Prima il bullismo veniva insegnato nelle scuole e nelle caserme perchè la legge del più forte era esaltata nel contesto sociale. I professori umiliavano e ridicolizzavano gli alunni in ogni modo anche mandandoli in giro per la scuola con le orecchie di asino.Insegnavano ai loro studenti a schernire e deridere i compagni che non manifestavano alcune caratteristiche approvate da quel contesto come la virilità ma anche molto altro.L’omofobia è solo un aspetto della categorizzazione del sociale .Se non ci fosse l’omofobia avremmo ancora a disposizione altri stigmi da usare contro l’altro e questo solo per un certo punto di vista della vita ……di cui nessuno vuole parlare , molto più imbarazzante che parlare di razzismo, omofobia, che ormai vanno di moda per fare pure passerella sui giornali e in tv.
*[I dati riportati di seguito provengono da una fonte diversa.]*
(** Decimal digits of [n], padded with zeros to [width] characters. *)
Fixpoint padded (width : nat) (n : Z) : string :=
  match width with
  | O => EmptyString
  | S width' =>
      padded width' (n / 10) +:+
      String (ascii_of_nat (48 + Z.to_nat (n mod 10))) EmptyString
  end.

(** [Date.prototype.toISOString] for the years 0000 to 9999: the civil date of
    the day number (days since 1970-01-01), then the time of day. *)
Definition iso_string (ms : Z) : string :=
  let days := (ms / 86400000)%Z in
  let rest := (ms mod 86400000)%Z in
  let z := (days + 719468)%Z in
  let era := (z / 146097)%Z in
  let doe := (z mod 146097)%Z in
  let yoe := ((doe - doe / 1460 + doe / 36524 - doe / 146096) / 365)%Z in
  let doy := (doe - (365 * yoe + yoe / 4 - yoe / 100))%Z in
  let mp := ((5 * doy + 2) / 153)%Z in
  let d := (doy - (153 * mp + 2) / 5 + 1)%Z in
  let m := (if (mp <? 10)%Z then mp + 3 else mp - 9)%Z in
  let y := (yoe + era * 400 + (if (m <=? 2)%Z then 1 else 0))%Z in
  padded 4 y +:+ "-" +:+ padded 2 m +:+ "-" +:+ padded 2 d +:+ "T" +:+
  padded 2 (rest / 3600000) +:+ ":" +:+ padded 2 (rest / 60000 mod 60) +:+ ":" +:+
  padded 2 (rest / 1000 mod 60) +:+ "." +:+ padded 3 (rest mod 1000) +:+ "Z".

(** A stand-in for the two JSON functions, enough to run the handlers on the
    sample data: the serializer writes the identifiers of the entries between
    brackets, and the parser reads the text of the empty array and fails on
    every other text. Of [JSON.parse] it has what the examples use: the text
    of the empty array parses to the empty list, and an opening brace alone is
    a syntax error. *)
Definition write_ids (l : list ContactMessage) : string :=
  "[" +:+ String.concat "," (cm_id <$> l) +:+ "]".

Definition read_empty (text : string) : option (list ContactMessage) :=
  if decide (text = "[]") then Some [] else None.

Definition host : Host :=
  {| JSON_stringify := write_ids;
     JSON_parse := read_empty;
     encodeURIComponent := percent_encode;
     toISOString := iso_string |}.

(** A second stand-in for the two JSON functions, which writes and reads the
    JSON text of a list of messages: an array of objects whose members are
    the fields in the order of the type, an absent optional field left out,
    and in a string the quote and the backslash escaped (every other
    character is written as it is). The reader accepts the texts of this
    shape, without white space, and fails on every other text. *)
Definition quote : ascii := ascii_of_nat 34.
Definition backslash : ascii := ascii_of_nat 92.
(** * SFE_CC3000: the SparkFun CC3000 wrapper, embedded and verified

    The library is a thin C++ facade over the TI CC3000 host driver:
    a constructor that records three pin numbers in process-wide
    globals, [init] (one-time bring-up), two forwarding accessors
    ([getFirmwareVersion], [getMacAddress]) and a [connect] stub.

    The embedding is shallow.  Every method is a computation in a state
    monad over the [World]: the process-wide globals of SFE_CC3000.cpp,
    the chronological trace of calls into the Arduino HAL and into the
    vendor driver, and the state of that driver.  The object itself has
    a single member, [is_initialized_]; a method takes the object and
    returns it again next to its C++ result, so that several objects can
    be run against one and the same world. *)

From Stdlib Require Import ZArith List String Bool Lia.
From ExtLib Require Import Structures.Monad Structures.MonadState.
From ExtLib Require Import Data.Monads.StateMonad.
Import ListNotations.
Import MonadNotation.

Local Open Scope Z_scope.
Local Open Scope monad_scope.

(** ** common.h *)

(** [#define DEBUG 0]: no debug output. *)
Definition DEBUG : Z := 0.

(** [#define CC3000_SUCCESS 0]: TI assigned 0 as success. *)
Definition CC3000_SUCCESS : Z := 0.

(** [uint8_t].  The pin numbers are only stored and compared, never
    computed with, so no wrap-around is ever taken. *)
Definition uint8_t : Type := Z.
Lemma passes_spec (start last : option Z) (e : Entry) :
  passes env settings start last e = true <->
  skipped settings e = false
  /\ exists t, stamp env settings (published e) = Some t
               /\ (forall T, last = Some T -> T < t)
               /\ (forall b, start = Some b -> b < t).
Proof.
  unfold passes. rewrite andb_true_iff, negb_true_iff.
  destruct (stamp env settings (published e)) as [t|].
  - rewrite andb_true_iff. unfold after. split.
    + intros (Hs & Hl & Hb). split; [exact Hs|]. exists t. split; [reflexivity|].
      split; intros x ->; lia.
    + intros (Hs & t' & Ht & Hl & Hb). injection Ht as <-. split; [exact Hs|].
      split; [destruct last as [T|] | destruct start as [b|]]; auto;
        apply Z.gtb_lt; auto.
  - split; [intros [_ H]; discriminate|intros (_ & t & H & _); discriminate].
Qed.


Lemma earlier_passing_times (start last : option Z) (l : list Entry) :
  Forall (fun e => passes env settings start last e = true) l ->
  StronglySorted (earlier env settings) l ->
  exists times,
    map (stamp env settings) (map published l) = map Some times
    /\ StronglySorted Z.lt times
    /\ Forall (fun t => forall T, last = Some T -> T < t) times.
Proof.
  induction l as [|e l IH]; intros Hall Hsorted.
  - exists []. repeat constructor.
  - apply Forall_cons_iff in Hall as [He Hall].
    apply StronglySorted_inv in Hsorted as [Hs Hf].
    destruct (IH Hall Hs) as (times & Hmap & Hlt & Hafter).
    apply passes_spec in He as (_ & t & Ht & Hlast & _).
    exists (t :: times). simpl. rewrite Ht, Hmap. split; [reflexivity|].
    split; [|now constructor].
    constructor; [exact Hlt|].
    apply Forall_forall. intros t' Ht'.
    assert (Hin : In (Some t') (map (stamp env settings) (map published l)))
      by (rewrite Hmap; now apply in_map).
    rewrite map_map in Hin. apply in_map_iff in Hin as (e' & He' & Hin').
    rewrite Forall_forall in Hf. specialize (Hf e' Hin').
    unfold earlier in Hf. rewrite Ht, He' in Hf. exact Hf.
Qed.

Lemma passing_sorted (start last : option Z) (feed : list Entry) :
  newest_first env settings feed ->
  StronglySorted (earlier env settings)
    (filter (passes env settings start last) (rev feed)).
Proof.
  intros H. apply sorted_filter. now apply sorted_rev.
Qed.

(** C2 -- Ordering of publishes, as the code has it.  The loop goes
    through the feed in reverse and does not sort it: when the fetched
    entries are listed newest first, with strictly decreasing
    publication times, the publish calls of a run are made in strictly
    increasing order of publication time. *)
Theorem publish_order (fuel : nat) (s : State W) :
  newest_first env settings (fetched env settings s) ->
  StronglySorted (earlier env settings)
    (posted (events (main env settings fuel s))).
Proof.
  intros Hfeed.
  destruct (main_dichotomy env settings s) as [(start & last & Hs & Hl)|Hno].
  - destruct (main_posted env settings fuel s Hs Hl) as (rest & Heq & _).
    pose proof (passing_sorted start last Hfeed) as Hsorted.
    rewrite Heq in Hsorted. now apply sorted_app in Hsorted.
  - destruct (main_early env settings fuel s Hno) as (Hp & _). rewrite Hp.
    constructor.
Qed.
(** * Code Guardian AI: tree materialisation and review orchestration

    A shallow embedding of [buildFileTree], [handleFileSelect] and
    [handleAnalyzeRepo] (App.tsx), of [getRepoTree] and [getFileContent]
    (services/githubService.ts) and of [reviewCode]
    (services/geminiService.ts), followed by the properties the
    specification states about them.

    Conventions of the embedding.
    - A JavaScript string is a [string]; the only characters the code
      inspects are ['/'] and ['.'], which are single units in every
      encoding, so indices are only ever used to cut a string at a
      position found in that same string.
    - A thrown [Error] is its [message]; [undefined]/[null] is [None].
    - The React state of [App] is the record [AppState]; an [await]ed
      call is a step of the state-and-exception monad [M], which also
      records every network request, console line and progress update in
      program order.
    - The platform functions the repository does not define
      ([String.prototype.localeCompare], [fetch], [atob], the Gemini
      client, [JSON.parse], [String.prototype.trim]) are parameters. *)

From stdpp Require Import gmap strings.
From Stdlib Require Import List String Ascii ZArith Lia Bool Arith.
From Stdlib Require Import Permutation Sorting.Sorted DecimalString.
From Stdlib Require Import Structures.OrderedTypeEx.
Import ListNotations.

Open Scope string_scope.
Open Scope list_scope.

(* ================================================================== *)
(** * Data model (types.ts, githubService.ts) *)
(* ================================================================== *)

(** ['blob' | 'tree'] *)
Inductive NodeType : Type := blob | tree.

Definition NodeType_eqb (a b : NodeType) : bool :=
  match a, b with
  | blob, blob | tree, tree => true
  | _, _ => false
  end.

(** [interface GitHubFile { path; type; sha }] *)
Record GitHubFile : Type := mkGitHubFile {
  file_path : string;
  file_type : NodeType;
  file_sha : string
}.

(** [interface TreeNode { name; path; type; children; sha? }] *)
#[warnings="-register-all"]
Inductive TreeNode : Type := mkTreeNode {
  name : string;
  path : string;
  type : NodeType;
  children : list TreeNode;
  sha : option string
}.

(** [interface GithubTreeItem { path; type; sha; size?; url }] *)
Record GithubTreeItem : Type := mkGithubTreeItem {
  item_path : string;
  item_type : NodeType;
  item_sha : string;
  item_size : option Z;
  item_url : string
}.

(** [interface GithubTreeResponse { sha; url; tree; truncated }] *)
Record GithubTreeResponse : Type := mkGithubTreeResponse {
  tree_sha : string;
  tree_url : string;
  tree_items : list GithubTreeItem;
  truncated : bool
}.

(** [interface GithubRepoResponse { default_branch }] *)
Record GithubRepoResponse : Type := mkGithubRepoResponse {
  default_branch : string
}.

(** [interface GithubContentResponse { content; encoding }] *)
Record GithubContentResponse : Type := mkGithubContentResponse {
  content : string;
  encoding : string
}.
Definition step (env : Env) (op : Op) (w : World) : World :=
  match op with
  | Call path apiKey params => snd (finnhub env path apiKey params w)
  | Lookup key => snd (getCached env key w)
  | Deactivate => snd (deactivate w)
  end.

Definition run (env : Env) (ops : list Op) (w : World) : World :=
  fold_left (fun w op => step env op w) ops w.

(** The entry [e] was stored by a successful fetch sent at or after the
    [n0]-th request of the process. *)
Definition fetched_since (env : Env) (n0 : nat) (w : World) (e : CacheEntry) : Prop :=
  exists n u, (n0 <= n)%nat /\ requests w !! n = Some u
              /\ respond env n u = Success (data e).

(** Every entry of the key is one fetched since [n0]: an invariant of the
    steps, from a world that has sent at least [n0] requests. *)
Definition fresh_only (env : Env) (key : string) (n0 : nat) (w : World) : Prop :=
  (n0 <= length (requests w))%nat
  /\ forall e, cache w !! key = Some e -> fetched_since env n0 w e.

(** ** Numbers *)

(** A number other than [NaN]; every number a JSON body parses to is one. *)
Definition nan_free (x : float) : Prop := PrimFloat.is_nan x = false.

(** [x] clamped into the range from [lo] to [hi], as the specification
    words it. *)
Definition clamp (lo hi x : float) : float :=
  if PrimFloat.ltb x lo then lo
  else if PrimFloat.ltb hi x then hi
  else x.

(** ** Reading a serialised object back *)
Module Unquote.
  Import Js.

Definition unhex (c : ascii) : option N :=
  let n := N_of_ascii c in
  if ((48 <=? n) && (n <=? 57))%N then Some (n - 48)%N
  else if ((97 <=? n) && (n <=? 102))%N then Some (n - 87)%N
  else None.

  (** One escaped code unit read back from the front of a string; [None] in
      front of the closing quote. *)
Definition unescape_char (s : string) : option (ascii * string) :=
  match s with
  | EmptyString => None
  | String c r =>
      if (N_of_ascii c =? 34)%N then None
      else if (N_of_ascii c =? 92)%N then
        match r with
        | String e r' =>
            let n := N_of_ascii e in
            if (n =? 34)%N then Some (dquote, r')
            else if (n =? 92)%N then Some (backslash, r')
            else if (n =? 98)%N then Some (ascii_of_N 8, r')
            else if (n =? 116)%N then Some (ascii_of_N 9, r')
            else if (n =? 110)%N then Some (ascii_of_N 10, r')
            else if (n =? 102)%N then Some (ascii_of_N 12, r')
            else if (n =? 114)%N then Some (ascii_of_N 13, r')
            else if (n =? 117)%N then
              match r' with
              | String _ (String _ (String h (String l r''))) =>
                  match unhex h, unhex l with
                  | Some h, Some l => Some (ascii_of_N (16 * h + l), r'')
                  | _, _ => None
                  end
              | _ => None
              end
            else None
        | EmptyString => None
        end
      else Some (c, r)
  end.

  (** What follows a member in the serialisation: the closing brace, or a
      comma and the remaining members. *)
Definition members_after (o : Record_string) : string :=
  match o with
  | [] => "}"
  | _ :: _ => "," +:+ join "," (map member o) +:+ "}"
  end.

End Unquote.

(** ** Batches *)

(** How the fetch behind a suspended call ends; the clock and the store have
    no say in it. *)
Definition fetch_outcome (env : Env) (p : Pending) : Outcome Payload :=
  match p with
  | Hit cached => Return cached
  | Waiting _ n u =>
      match respond env n u with
      | NetworkFailure message => Throw message
      | HttpError status text =>
          Throw ("Finnhub " +:+ pretty status +:+ ": " +:+ text)
      | BadBody message => Throw message
      | Success d => Return d
      end
  end.

(** The line of one symbol of [stock_quotes], from the outcome of its
    fetch. *)
Definition quotes_result `{Builtins} (symbol : string) (o : Outcome Payload) : string :=
  match o with
  | Return d =>
      match quotes_line symbol d with
      | Return line => line
      | Throw _ => symbol +:+ ": Error fetching"
      end
  | Throw _ => symbol +:+ ": Error fetching"
  end.

(** The line of one peer of [stock_peers], from the outcome of its fetch. *)
Definition peers_result `{Builtins} (peer : string) (o : Outcome Payload) : string :=
  match o with
  | Return d =>
      match peers_line peer d with
      | Return line => line
      | Throw _ => peer +:+ ": Error"
      end
  | Throw _ => peer +:+ ": Error"
  end.

(** The line a task ends with: the one it settled with at once, or the one
    its resumption gives for its suspended call. *)
Definition final_line {X} (line_of : X -> Pending -> string) (x : X) (t : Task)
    : string :=
  match t with
  | Settled line => line
  | Suspended p => line_of x p
  end.

(** The world a call of [finnhub] leaves when it suspends: the one its
    lookup left, with its request added if the lookup answered nothing
    truthy. *)
Definition begun (env : Env) (path apiKey : string) (params : Js.Record_string)
    (w : World) : World :=
  let w0 := snd (lookup env (cacheKey path params) w) in
  if truthy (fst (lookup env (cacheKey path params) w)) then w0
  else sent (request_url path apiKey params) w0.

(** How a call begun in the world [w] ends: with the payload its lookup
    answered, or else with the answer of the upstream to its own request,
    which is the next one of [w]. *)
Definition call_outcome (env : Env) (path apiKey : string)
    (params : Js.Record_string) (w : World) : Outcome Payload :=
  let cached := fst (lookup env (cacheKey path params) w) in
  if truthy cached then Return cached
  else
    match respond env (length (requests w)) (request_url path apiKey params) with
    | NetworkFailure message => Throw message
    | HttpError status text =>
        Throw ("Finnhub " +:+ pretty status +:+ ": " +:+ text)
    | BadBody message => Throw message
    | Success d => Return d
    end.

(** The world once the quote calls for the symbols [xs] have all begun, in
    the order of [xs]. *)
Definition quotes_begun (env : Env) (apiKey : string) (xs : list string)
    (w : World) : World :=
  fold_left (fun w x => begun env "/quote" apiKey [("symbol", x)] w) xs w.

(** ** Results *)

(** What a handler returns for the outcome of its rendering. *)
Definition settle (o : Outcome ToolResult) : ToolResult :=
  match o with
  | Return r => r
  | Throw message => err message
  end.

(** The message of the specification for a symbol without data. *)
Definition no_data_message (symbol : string) : string :=
  "No data found for symbol " +:+ dq +:+ symbol +:+ dq +:+ ".".

(** ** Candle reports *)

(** One data point of a series. *)
Record Candle := {
  at_t : float;
  at_o : float;
  at_h : float;
  at_l : float;
  at_c : float;
  at_v : float
}.

(** The [i]-th data point of the payload [k] whose closes are [c]. *)
Definition candle_at (k : FinnhubCandles) (c : list float) (i : nat) : Candle :=
  {| at_t := nth i (k_t k) 0%float; at_o := nth i (k_o k) 0%float;
     at_h := nth i (k_h k) 0%float; at_l := nth i (k_l k) 0%float;
     at_c := nth i c 0%float; at_v := nth i (k_v k) 0%float |}.

(** The series, oldest first. *)
Definition series (k : FinnhubCandles) (c : list float) : list Candle :=
  map (candle_at k c) (seq 0 (length c)).

(** The line of the report for one data point. *)
Definition candle_line `{Builtins} (x : Candle) : string :=
  "  " +:+ toLocaleDateString_day (at_t x * 1000) +:+ ": O $"
  +:+ formatCurrency (at_o x) +:+ " H $" +:+ formatCurrency (at_h x)
  +:+ " L $" +:+ formatCurrency (at_l x) +:+ " C $" +:+ formatCurrency (at_c x)
  +:+ " V " +:+ formatLargeNumber (at_v x).

(** The head of the report, for given statistics. *)
Definition candles_report `{Builtins} (symbol resolution : string) (days : float)
    (count : nat) (latest earliest periodReturn high low avgVolume : float)
    : list string :=
  [ symbol +:+ " — " +:+ pretty count +:+ " candles (" +:+ resolution
      +:+ " resolution, " +:+ String_of_number days +:+ " days)";
    "";
    "Latest Close: $" +:+ formatCurrency latest;
    "Period Start: $" +:+ formatCurrency earliest;
    "Period Return: " +:+ (if PrimFloat.leb 0 periodReturn then "+" else "")
      +:+ toFixed 2 periodReturn +:+ "%";
    "Period High: $" +:+ formatCurrency high;
    "Period Low: $" +:+ formatCurrency low;
    "Avg Volume: " +:+ formatLargeNumber (Math_round avgVolume) ].

(** ** Examples *)

(** A runtime: ASCII letters are upper-cased; numbers and dates print as a
    mark. *)
Definition upper_char (c : ascii) : ascii :=
  let n := N_of_ascii c in
  if ((97 <=? n) && (n <=? 122))%N then ascii_of_N (n - 32) else c.

Fixpoint upper (s : string) : string :=
  match s with
  | EmptyString => EmptyString
  | String c s' => String (upper_char c) (upper s')
  end.
(* ===== verification/PolicyFacts.v ===== *)
(** * PolicyFacts: what the authorization component guarantees

    The properties of [Policy]: the role lookup against its declarative
    specification, the transparency and invalidation of the request cache, the
    gates an allowed action has passed, monotonicity, the projections, and the
    agreement of the list filter with the decision function.  The witnesses at
    the end run the theorems on a small organisation. *)

From S2P Require Import Prelude Policy.

(** ** Lemmas: roles and the cache *)

Lemma roleRank_le (r : Role) : roleRank r ≤ 5.
Proof. unfold roleRank. ifs; lia. Qed.

Lemma roleRank_None : roleRank RoleNone = 0.
Proof. done. Qed.

Lemma RoleAtLeast_spec (have want : Role) :
  RoleAtLeast have want = true ↔ roleRank want ≤ roleRank have ∧ 0 < roleRank want.
Proof. unfold RoleAtLeast. rewrite andb_true_iff, !bool_decide_eq_true. done. Qed.

Lemma RoleAtLeast_mono (r1 r2 want : Role) :
  roleRank r1 ≤ roleRank r2 → RoleAtLeast r1 want = true → RoleAtLeast r2 want = true.
Proof. rewrite !RoleAtLeast_spec. lia. Qed.

Lemma minRoleFor_none_read (a : Action) :
  isReadAction a = true → minRoleFor a = RoleRead.
Proof.
  unfold isReadAction, isWriteAction, minRoleFor. ifs.
Qed.

Lemma best_grant_aux (rows : list string) (b : Role) :
  (foldl best_step b rows = b ∨
   ∃ s, s ∈ rows ∧ foldl best_step b rows = teamRepoRoleToPolicyRole s) ∧
  roleRank b ≤ roleRank (foldl best_step b rows) ∧
  ∀ s, s ∈ rows →
    roleRank (teamRepoRoleToPolicyRole s) ≤ roleRank (foldl best_step b rows).
Proof.
  revert b. induction rows as [|x rows IH]; intros b; simpl.
  { repeat split; [by left | done |]. intros s Hs. by apply elem_of_nil in Hs. }
  assert (roleRank b ≤ roleRank (best_step b x) ∧
          roleRank (teamRepoRoleToPolicyRole x) ≤ roleRank (best_step b x) ∧
          (best_step b x = b ∨ best_step b x = teamRepoRoleToPolicyRole x))
    as (H1 & H2 & H3).
  { unfold best_step, roleStronger. case_bool_decide; repeat split; auto; lia. }
  destruct (IH (best_step b x)) as (I1 & I2 & I3). repeat split.
  - destruct I1 as [E|(s & Hs & E)]; rewrite E.
    + destruct H3 as [->| ->]; [by left | right; exists x; set_solver].
    + right. exists s. set_solver.
  - lia.
  - intros s [->|Hs]%elem_of_cons; [lia | by apply I3].
Qed.

(** The fold over the grant rows returns the strongest grant. *)
Lemma best_grant_strongest (rows : list string) :
  strongest (λ r, ∃ s, s ∈ rows ∧ r = teamRepoRoleToPolicyRole s) (best_grant rows).
Proof.
  destruct (best_grant_aux rows RoleNone) as (H1 & _ & H3). split; [done|].
  intros g (s & Hs & ->). by apply H3.
Qed.

Lemma elem_of_member_teams s orgID u tid p :
  (tid, p) ∈ member_teams s orgID u ↔
  ∃ t, teams s !! tid = Some t ∧ t_org_id t = orgID ∧ (tid, u) ∈ team_members s ∧
       p = t_parent_team_id t.
Proof.
  unfold member_teams. rewrite list_elem_of_omap. split.
  - intros ([tid' t] & Hin & Hc). apply elem_of_map_to_list in Hin.
    case_decide; simplify_eq. naive_solver.
  - intros (t & Ht & Ho & Hm & ->). exists (tid, t).
    rewrite elem_of_map_to_list. split; [done|]. rewrite decide_True; naive_solver.
Qed.

Lemma elem_of_team_grants s rid ids role :
  role ∈ team_grants s rid ids ↔
  ∃ tid, tid ∈ ids ∧ team_repo_access s !! (tid, rid) = Some role.
Proof.
  unfold team_grants. rewrite list_elem_of_omap. split.
  - intros ([[tid rid'] role'] & Hin & Hc). apply elem_of_map_to_list in Hin.
    case_decide; simplify_eq. naive_solver.
  - intros (tid & Hi & Ha). exists ((tid, rid), role).
    rewrite elem_of_map_to_list. split; [done|]. rewrite decide_True; naive_solver.
Qed.

Lemma elem_of_teamIDs (rows : list (Z * option Z)) (x : Z) :
  x ∈ concat (map (λ '(id, parent),
        id :: match parent with Some p => [p] | None => [] end) rows) ↔
  (∃ p, (x, p) ∈ rows) ∨ (∃ id, (id, Some x) ∈ rows).
Proof.
  induction rows as [|[id [p|]] rows IH]; simpl.
  - set_solver.
  - rewrite !elem_of_cons, IH. setoid_rewrite elem_of_cons. naive_solver.
  - rewrite !elem_of_cons, IH. setoid_rewrite elem_of_cons. naive_solver.
Qed.

Lemma strongest_max (P Q : Role → Prop) (p q : Role) :
  strongest P p → strongest Q q →
  strongest (λ r, P r ∨ Q r) (if roleStronger p q then p else q).
Proof.
  intros [[->|Hp] Hp'] [[->|Hq] Hq']; unfold roleStronger; case_bool_decide as H;
    rewrite ?roleRank_None in *; (split; [naive_solver|]);
    intros g [Hg|Hg]; first [apply Hp' in Hg | apply Hq' in Hg];
    rewrite ?roleRank_None in *; lia.
Qed.

Lemma strongest_iff (P Q : Role → Prop) (r : Role) :
  (∀ g, P g ↔ Q g) → strongest P r → strongest Q r.
Proof. intros H [H1 H2]. split; naive_solver. Qed.

Lemma teamGrantedRole_spec s u orgID rid :
  no_faults s →
  ∃ r, teamGrantedRole s u orgID rid = Ok r ∧
    strongest (λ g, ∃ x role, team_repo_access s !! (x, rid) = Some role ∧
                 g = teamRepoRoleToPolicyRole role ∧
                 ((∃ p, (x, p) ∈ member_teams s orgID u) ∨
                  (∃ id, (id, Some x) ∈ member_teams s orgID u))) r.
Proof.
  intros Hf. unfold teamGrantedRole, sql_member_teams, sql_team_grants, run.
  rewrite !Hf. simpl. case_decide as Hn.
  - exists RoleNone. split; [done|]. split; [by left|].
    intros g (x & role & _ & _ & Hx). apply elem_of_teamIDs in Hx.
    rewrite Hn in Hx. by apply elem_of_nil in Hx.
  - rewrite Hf. simpl. eexists. split; [done|].
    eapply strongest_iff; [|apply best_grant_strongest].
    intros g. setoid_rewrite elem_of_team_grants. setoid_rewrite elem_of_teamIDs.
    naive_solver.
Qed.

(** The lookup only depends on the ids of the actor and of the repository. *)
Lemma effectiveRole_ext c d a1 a2 r1 r2 :
  UserID a1 = UserID a2 → ID r1 = ID r2 → OwnerUserID r1 = OwnerUserID r2 →
  OwnerOrgID r1 = OwnerOrgID r2 →
  effectiveRole c d a1 r1 = effectiveRole c d a2 r2.
Proof. intros H1 H2 H3 H4. unfold effectiveRole. by rewrite H1, H2, H3, H4. Qed.

(** A lookup returns what the uncached lookup returns when the cache has no
    entry, and at most records that answer. *)
Lemma effectiveRole_miss c d actor repo :
  cacheGet c (UserID actor, ID repo) = None →
  (effectiveRole c d actor repo).2 = (effectiveRole None d actor repo).2 ∧
  ((effectiveRole c d actor repo).1 = c ∨
   ∃ r, (effectiveRole None d actor repo).2 = Ok r ∧
        (effectiveRole c d actor repo).1 = cachePut c (UserID actor, ID repo) r).
Proof.
  intros Hg. unfold effectiveRole. rewrite Hg. simpl.
  repeat (case_match; simplify_eq/=; eauto).
Qed.

Lemma effectiveRole_own c d actor repo :
  UserID actor = 0%Z ∨ UserID actor = OwnerUserID repo →
  effectiveRole c d actor repo =
    (c, Ok (if decide (UserID actor = 0%Z) then RoleNone else RoleAdmin)).
Proof.
  intros H. unfold effectiveRole. destruct (decide (UserID actor = 0%Z)) as [E|E].
  - rewrite bool_decide_eq_false_2 by (intros E'; by apply E'). done.
  - destruct H as [H|H]; [done|].
    by rewrite (bool_decide_eq_true_2 (UserID actor ≠ 0%Z)), bool_decide_eq_true_2.
Qed.

Lemma effectiveRole_hit c d actor repo r :
  cacheGet c (UserID actor, ID repo) = Some r →
  UserID actor ≠ 0%Z → UserID actor ≠ OwnerUserID repo →
  effectiveRole c d actor repo = (c, Ok r).
Proof.
  intros Hg H0 Ho. unfold effectiveRole.
  rewrite Hg, (bool_decide_eq_false_2 (UserID actor = OwnerUserID repo)), andb_false_r
    by done.
  by rewrite decide_False.
Qed.

Lemma cacheGet_put c k k' r r' :
  cacheGet (cachePut c k r) k' = Some r' →
  (k = k' ∧ r = r') ∨ cacheGet c k' = Some r'.
Proof.
  destruct c as [m|]; simpl; [|done]. rewrite lookup_insert_Some. naive_solver.
Qed.

Lemma cacheGet_invalidate c rid k r :
  cacheGet (InvalidateRepo c rid) k = Some r → k.2 ≠ rid ∧ cacheGet c k = Some r.
Proof.
  destruct c as [m|]; simpl; [|done]. rewrite map_lookup_filter_Some. tauto.
Qed.

Lemma effectiveRole_coherent d orgOf ownerOf c actor repo :
  coherent d orgOf ownerOf c → ref_ok orgOf ownerOf repo →
  (effectiveRole c d actor repo).2 = (effectiveRole None d actor repo).2 ∧
  coherent d orgOf ownerOf (effectiveRole c d actor repo).1.
Proof.
  intros Hc Hr.
  destruct (decide (UserID actor = 0%Z ∨ UserID actor = OwnerUserID repo)) as [E|E].
  { by rewrite !effectiveRole_own. }
  apply Decidable.not_or in E as [E0 Eo].
  destruct (cacheGet c (UserID actor, ID repo)) as [r|] eqn:Hg.
  { rewrite (effectiveRole_hit c d actor repo r) by done. simpl.
    by rewrite (Hc _ _ _ Hg actor repo). }
  destruct (effectiveRole_miss c d actor repo Hg) as [H1 H2]. split; [done|].
  destruct H2 as [->|(r & Hres & ->)]; [done|].
  intros u rid r' Hput actor' repo' Hu Hid Hr' Hu0 Huo.
  apply cacheGet_put in Hput as [[Hk ->]|Hg']; [|by eapply Hc].
  injection Hk as <- <-. rewrite <- Hres. f_equal.
  destruct Hr as [Ho1 Ho2], Hr' as [Ho1' Ho2'].
  apply effectiveRole_ext; congruence.
Qed.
mi consenta un poscritto, dottore: sono un radioamatore. E ho avuto l’occasione di affrontare argomenti di vario genere, nel tempo (ho iniziato nei primi anni ottanta), e con diverse persone. Così mi sono resa conto che non è facile fare chiacchierate del tipo A boccaperta di Gianfranco Funari; trasmissione che ho seguito con molto interesse. Per cui non mi sono stupita più di tanto che i genitori non seguissero argomenti pur validi, anche perchè c’è la preoccupazione del dopo assemblea: casa/famiglia. Ma non ci si rende conto che parlare è importante… e ho capito che nelle scuole non esiste più la figura dello psicologo, per questione di costi… ma quanto la stiamo pagando questa crisi! E quanto costerà, ancora? In tutti i sensi! Un cordiale buona sera, sempre da Graziella, Genova
buona sera, dott. Boninu, colgo l’occasione per augurarLe buon anno nuovo! E’ un bell’argomento, secondo me. Che mi angoscia. I ragazzi sono omertosi con i genitori. E sanno essere bravi attori. Nel caso dei bulli, invece, il messaggio discriminatorio, anche se non sempre esplicito, viene già dalla famiglia … la scuola dovrebbe dedicare il più tempo possibile a sensibilizzare gli studenti, fin dalle scuole elementari. Ma è un argomento, in qualche modo scomodo; non piace. Siamo ancora dei bigotti e vigliacchi.Il nostro passato storico non è ancora scalfito! Chi ‘sorveglia’ i nostri pargoli, fin dall’asilo, è troppo preso da altro, che affrontare argomenti che coinvolgono il ragionamento. Sia i genitori che gli insegnanti non hanno voglia ed energie per fare ‘sforzi’. E quindi anche le assemblee vengono sprecate. Mi viene in mente un trsite modo di dire: -è la legge del menga: chi ce l’ha … se lo tenga-. A volte ho affrontato argomenti tipo ‘il crocifisso sparito’ o ‘l’educazione sessuale’ alle scuole elementari … mi hanno guardata con sgomento. E siamo all’era del computer … le informazioni sono più alla portata di chi le vuole … concludo solo con: che amarezza, che ignoranti, che bigotti, che siamo ancora. Un caro saluto, dott. Fabrizio. Graziella, Genova.